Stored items
==================================================
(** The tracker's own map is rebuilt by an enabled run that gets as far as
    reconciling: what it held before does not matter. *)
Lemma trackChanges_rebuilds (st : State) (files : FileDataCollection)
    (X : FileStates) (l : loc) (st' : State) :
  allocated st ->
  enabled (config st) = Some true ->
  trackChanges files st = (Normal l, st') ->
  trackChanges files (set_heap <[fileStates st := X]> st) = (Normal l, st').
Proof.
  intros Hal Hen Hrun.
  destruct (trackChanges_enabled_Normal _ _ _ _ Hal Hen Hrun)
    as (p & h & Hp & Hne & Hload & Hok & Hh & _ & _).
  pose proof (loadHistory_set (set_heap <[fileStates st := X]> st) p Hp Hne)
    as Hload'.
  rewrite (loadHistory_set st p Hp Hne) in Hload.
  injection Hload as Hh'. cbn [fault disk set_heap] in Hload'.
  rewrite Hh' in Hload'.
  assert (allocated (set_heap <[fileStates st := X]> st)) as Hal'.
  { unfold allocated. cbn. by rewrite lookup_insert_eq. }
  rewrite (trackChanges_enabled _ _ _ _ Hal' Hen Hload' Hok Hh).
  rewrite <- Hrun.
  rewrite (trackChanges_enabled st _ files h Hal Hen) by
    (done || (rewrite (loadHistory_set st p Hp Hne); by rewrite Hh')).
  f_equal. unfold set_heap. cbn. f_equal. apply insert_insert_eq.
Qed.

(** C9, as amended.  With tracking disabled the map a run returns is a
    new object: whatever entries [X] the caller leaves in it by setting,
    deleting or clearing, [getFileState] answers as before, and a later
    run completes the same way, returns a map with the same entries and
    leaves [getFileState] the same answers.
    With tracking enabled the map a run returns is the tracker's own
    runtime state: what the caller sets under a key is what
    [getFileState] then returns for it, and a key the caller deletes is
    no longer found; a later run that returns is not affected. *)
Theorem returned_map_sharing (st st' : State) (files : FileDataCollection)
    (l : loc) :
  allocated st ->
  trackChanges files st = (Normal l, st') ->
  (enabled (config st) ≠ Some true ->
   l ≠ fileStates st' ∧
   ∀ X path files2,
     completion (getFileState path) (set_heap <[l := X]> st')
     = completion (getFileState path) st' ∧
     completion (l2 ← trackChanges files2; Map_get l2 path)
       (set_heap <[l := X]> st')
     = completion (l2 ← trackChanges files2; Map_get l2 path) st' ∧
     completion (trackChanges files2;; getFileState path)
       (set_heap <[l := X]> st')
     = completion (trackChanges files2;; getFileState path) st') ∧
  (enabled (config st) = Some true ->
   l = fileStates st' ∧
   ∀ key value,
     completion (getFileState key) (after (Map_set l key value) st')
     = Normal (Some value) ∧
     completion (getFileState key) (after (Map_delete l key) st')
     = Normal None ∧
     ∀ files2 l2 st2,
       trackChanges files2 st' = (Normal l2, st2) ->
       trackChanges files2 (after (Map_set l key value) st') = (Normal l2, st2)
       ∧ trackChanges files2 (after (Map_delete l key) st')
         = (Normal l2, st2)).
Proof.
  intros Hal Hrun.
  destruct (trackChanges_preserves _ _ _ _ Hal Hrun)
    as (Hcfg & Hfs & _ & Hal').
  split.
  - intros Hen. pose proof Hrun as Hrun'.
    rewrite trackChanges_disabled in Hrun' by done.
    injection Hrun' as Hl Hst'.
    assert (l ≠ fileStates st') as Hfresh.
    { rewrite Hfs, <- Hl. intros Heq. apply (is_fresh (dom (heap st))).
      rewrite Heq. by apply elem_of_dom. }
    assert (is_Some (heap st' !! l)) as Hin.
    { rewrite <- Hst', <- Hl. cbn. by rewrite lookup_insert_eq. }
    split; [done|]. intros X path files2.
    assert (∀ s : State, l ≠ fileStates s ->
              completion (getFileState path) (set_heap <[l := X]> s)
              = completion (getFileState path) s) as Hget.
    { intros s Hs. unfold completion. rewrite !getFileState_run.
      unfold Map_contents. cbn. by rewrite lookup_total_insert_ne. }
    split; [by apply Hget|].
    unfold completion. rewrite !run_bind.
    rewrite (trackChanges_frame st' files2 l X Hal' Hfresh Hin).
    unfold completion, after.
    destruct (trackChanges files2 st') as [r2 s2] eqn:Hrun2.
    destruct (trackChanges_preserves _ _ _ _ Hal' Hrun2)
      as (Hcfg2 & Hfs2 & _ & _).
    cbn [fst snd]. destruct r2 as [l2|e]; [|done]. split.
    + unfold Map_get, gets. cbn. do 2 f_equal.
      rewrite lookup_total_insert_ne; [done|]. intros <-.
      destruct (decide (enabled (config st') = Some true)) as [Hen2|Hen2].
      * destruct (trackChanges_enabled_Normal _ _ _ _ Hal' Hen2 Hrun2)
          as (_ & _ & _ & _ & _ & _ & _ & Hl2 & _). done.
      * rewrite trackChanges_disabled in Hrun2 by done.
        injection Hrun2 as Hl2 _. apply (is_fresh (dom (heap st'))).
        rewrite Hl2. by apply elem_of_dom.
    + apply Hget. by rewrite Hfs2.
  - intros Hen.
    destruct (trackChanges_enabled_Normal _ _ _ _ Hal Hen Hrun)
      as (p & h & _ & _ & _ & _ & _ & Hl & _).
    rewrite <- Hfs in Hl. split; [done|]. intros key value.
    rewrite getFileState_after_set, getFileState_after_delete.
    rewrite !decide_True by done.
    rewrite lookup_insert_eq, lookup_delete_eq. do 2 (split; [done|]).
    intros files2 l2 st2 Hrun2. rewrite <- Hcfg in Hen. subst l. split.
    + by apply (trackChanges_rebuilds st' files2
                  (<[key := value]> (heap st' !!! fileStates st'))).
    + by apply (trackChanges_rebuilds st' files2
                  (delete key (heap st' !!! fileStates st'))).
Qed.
==================================================
*The task*: For every line in the records above that holds "before", add one, and report the sum alone.

*Exercise response*: 2